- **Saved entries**
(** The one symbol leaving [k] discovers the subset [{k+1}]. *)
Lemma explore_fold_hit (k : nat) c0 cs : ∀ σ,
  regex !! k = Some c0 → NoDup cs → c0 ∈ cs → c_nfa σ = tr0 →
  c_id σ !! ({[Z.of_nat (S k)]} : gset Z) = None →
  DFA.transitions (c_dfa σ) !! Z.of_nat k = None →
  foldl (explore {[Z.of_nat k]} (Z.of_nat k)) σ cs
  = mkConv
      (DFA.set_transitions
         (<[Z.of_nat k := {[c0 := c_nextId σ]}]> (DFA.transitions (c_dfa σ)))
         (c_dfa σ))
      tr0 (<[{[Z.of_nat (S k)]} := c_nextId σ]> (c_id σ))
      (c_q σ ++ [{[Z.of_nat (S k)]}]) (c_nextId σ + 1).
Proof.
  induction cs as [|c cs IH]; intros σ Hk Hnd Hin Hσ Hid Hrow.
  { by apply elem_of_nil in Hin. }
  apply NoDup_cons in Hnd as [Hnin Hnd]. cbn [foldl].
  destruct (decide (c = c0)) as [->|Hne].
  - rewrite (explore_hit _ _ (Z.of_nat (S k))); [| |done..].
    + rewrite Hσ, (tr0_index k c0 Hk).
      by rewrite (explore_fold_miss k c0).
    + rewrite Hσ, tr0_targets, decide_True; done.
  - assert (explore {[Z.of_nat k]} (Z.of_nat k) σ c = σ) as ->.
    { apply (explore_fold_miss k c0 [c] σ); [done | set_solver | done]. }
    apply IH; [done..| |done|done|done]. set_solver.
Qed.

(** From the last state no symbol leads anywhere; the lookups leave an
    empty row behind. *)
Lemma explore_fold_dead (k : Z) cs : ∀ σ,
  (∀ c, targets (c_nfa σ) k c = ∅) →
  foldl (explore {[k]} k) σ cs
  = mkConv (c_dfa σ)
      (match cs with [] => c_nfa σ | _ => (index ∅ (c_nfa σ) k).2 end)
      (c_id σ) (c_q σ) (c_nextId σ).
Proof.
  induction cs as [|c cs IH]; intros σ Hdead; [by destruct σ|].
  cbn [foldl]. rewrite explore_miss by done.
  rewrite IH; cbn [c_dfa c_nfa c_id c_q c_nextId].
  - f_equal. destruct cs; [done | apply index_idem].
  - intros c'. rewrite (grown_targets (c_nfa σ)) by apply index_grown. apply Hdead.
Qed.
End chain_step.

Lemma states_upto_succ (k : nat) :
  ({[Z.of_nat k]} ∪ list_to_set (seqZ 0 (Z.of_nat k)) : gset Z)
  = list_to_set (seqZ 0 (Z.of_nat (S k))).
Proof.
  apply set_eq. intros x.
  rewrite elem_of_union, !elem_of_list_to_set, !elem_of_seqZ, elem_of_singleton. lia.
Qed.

---

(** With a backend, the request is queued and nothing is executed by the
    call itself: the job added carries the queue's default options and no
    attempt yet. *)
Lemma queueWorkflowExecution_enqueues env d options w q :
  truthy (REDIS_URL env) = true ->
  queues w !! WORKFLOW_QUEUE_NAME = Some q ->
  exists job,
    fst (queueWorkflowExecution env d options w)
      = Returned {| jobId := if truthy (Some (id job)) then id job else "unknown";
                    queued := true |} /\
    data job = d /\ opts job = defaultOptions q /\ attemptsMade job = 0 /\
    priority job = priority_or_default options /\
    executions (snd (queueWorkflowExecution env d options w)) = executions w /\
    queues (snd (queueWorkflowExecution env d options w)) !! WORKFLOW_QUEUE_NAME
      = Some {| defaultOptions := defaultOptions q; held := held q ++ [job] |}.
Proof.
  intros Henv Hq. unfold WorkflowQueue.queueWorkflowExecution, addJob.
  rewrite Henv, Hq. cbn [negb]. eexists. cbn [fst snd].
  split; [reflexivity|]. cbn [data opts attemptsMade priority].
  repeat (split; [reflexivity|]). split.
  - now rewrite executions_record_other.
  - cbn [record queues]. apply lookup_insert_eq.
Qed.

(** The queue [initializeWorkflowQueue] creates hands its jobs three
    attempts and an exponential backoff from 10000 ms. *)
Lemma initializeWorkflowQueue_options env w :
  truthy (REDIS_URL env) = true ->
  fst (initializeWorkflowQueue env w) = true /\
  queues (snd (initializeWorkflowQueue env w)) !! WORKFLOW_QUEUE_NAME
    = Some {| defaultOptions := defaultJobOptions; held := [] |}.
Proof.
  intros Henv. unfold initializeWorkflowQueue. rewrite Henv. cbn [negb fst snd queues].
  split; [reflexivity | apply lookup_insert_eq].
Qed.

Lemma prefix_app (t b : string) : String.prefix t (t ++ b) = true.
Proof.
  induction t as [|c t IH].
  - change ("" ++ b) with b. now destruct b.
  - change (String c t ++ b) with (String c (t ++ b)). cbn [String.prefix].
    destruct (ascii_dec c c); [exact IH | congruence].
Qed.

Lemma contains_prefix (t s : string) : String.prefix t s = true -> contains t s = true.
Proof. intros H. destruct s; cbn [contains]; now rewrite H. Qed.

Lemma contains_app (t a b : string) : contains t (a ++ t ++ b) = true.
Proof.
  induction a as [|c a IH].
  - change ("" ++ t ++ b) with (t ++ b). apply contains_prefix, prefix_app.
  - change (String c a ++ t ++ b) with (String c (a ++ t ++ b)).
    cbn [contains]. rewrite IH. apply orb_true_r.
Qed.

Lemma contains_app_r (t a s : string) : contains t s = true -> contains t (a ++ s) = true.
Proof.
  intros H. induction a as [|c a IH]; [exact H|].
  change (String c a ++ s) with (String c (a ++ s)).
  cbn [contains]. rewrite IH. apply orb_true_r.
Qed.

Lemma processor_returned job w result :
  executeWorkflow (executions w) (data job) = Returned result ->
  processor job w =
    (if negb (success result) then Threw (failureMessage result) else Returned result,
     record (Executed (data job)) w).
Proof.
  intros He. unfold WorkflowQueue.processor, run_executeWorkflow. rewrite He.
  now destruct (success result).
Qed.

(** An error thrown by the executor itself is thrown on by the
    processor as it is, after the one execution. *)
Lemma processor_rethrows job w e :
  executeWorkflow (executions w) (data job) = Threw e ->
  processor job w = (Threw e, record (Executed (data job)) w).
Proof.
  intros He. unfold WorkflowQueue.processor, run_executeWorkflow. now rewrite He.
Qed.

--

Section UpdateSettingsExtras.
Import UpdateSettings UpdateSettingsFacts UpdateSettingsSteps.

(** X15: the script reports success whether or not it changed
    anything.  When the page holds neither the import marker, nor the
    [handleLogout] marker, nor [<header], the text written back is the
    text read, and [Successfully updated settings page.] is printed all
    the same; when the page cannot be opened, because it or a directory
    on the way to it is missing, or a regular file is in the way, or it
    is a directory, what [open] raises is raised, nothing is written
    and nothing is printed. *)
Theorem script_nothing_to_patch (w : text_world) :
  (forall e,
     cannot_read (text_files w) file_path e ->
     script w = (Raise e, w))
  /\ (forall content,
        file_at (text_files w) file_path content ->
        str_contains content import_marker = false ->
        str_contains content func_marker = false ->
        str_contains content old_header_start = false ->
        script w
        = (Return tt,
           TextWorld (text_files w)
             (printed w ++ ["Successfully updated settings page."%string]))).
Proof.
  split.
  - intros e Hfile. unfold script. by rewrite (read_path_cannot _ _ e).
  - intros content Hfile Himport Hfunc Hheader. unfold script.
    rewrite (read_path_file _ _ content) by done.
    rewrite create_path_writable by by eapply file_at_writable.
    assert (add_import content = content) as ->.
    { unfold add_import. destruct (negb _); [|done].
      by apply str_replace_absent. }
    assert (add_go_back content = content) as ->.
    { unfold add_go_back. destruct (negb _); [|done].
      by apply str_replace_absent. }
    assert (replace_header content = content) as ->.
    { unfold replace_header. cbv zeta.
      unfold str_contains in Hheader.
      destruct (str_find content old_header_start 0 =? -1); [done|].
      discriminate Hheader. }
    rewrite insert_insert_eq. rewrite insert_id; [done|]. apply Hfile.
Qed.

- **TASK PROMPT**
Among the records above, extract exactly the lines from the line with "priority job = priority_or_default" to the line with "(** The queue", both lines included, and leave out the rest.

- **THE COMPLETED TASK**
    priority job = priority_or_default options /\
    executions (snd (queueWorkflowExecution env d options w)) = executions w /\
    queues (snd (queueWorkflowExecution env d options w)) !! WORKFLOW_QUEUE_NAME
      = Some {| defaultOptions := defaultOptions q; held := held q ++ [job] |}.
Proof.
  intros Henv Hq. unfold WorkflowQueue.queueWorkflowExecution, addJob.
  rewrite Henv, Hq. cbn [negb]. eexists. cbn [fst snd].
  split; [reflexivity|]. cbn [data opts attemptsMade priority].
  repeat (split; [reflexivity|]). split.
  - now rewrite executions_record_other.
  - cbn [record queues]. apply lookup_insert_eq.
Qed.

(** The queue [initializeWorkflowQueue] creates hands its jobs three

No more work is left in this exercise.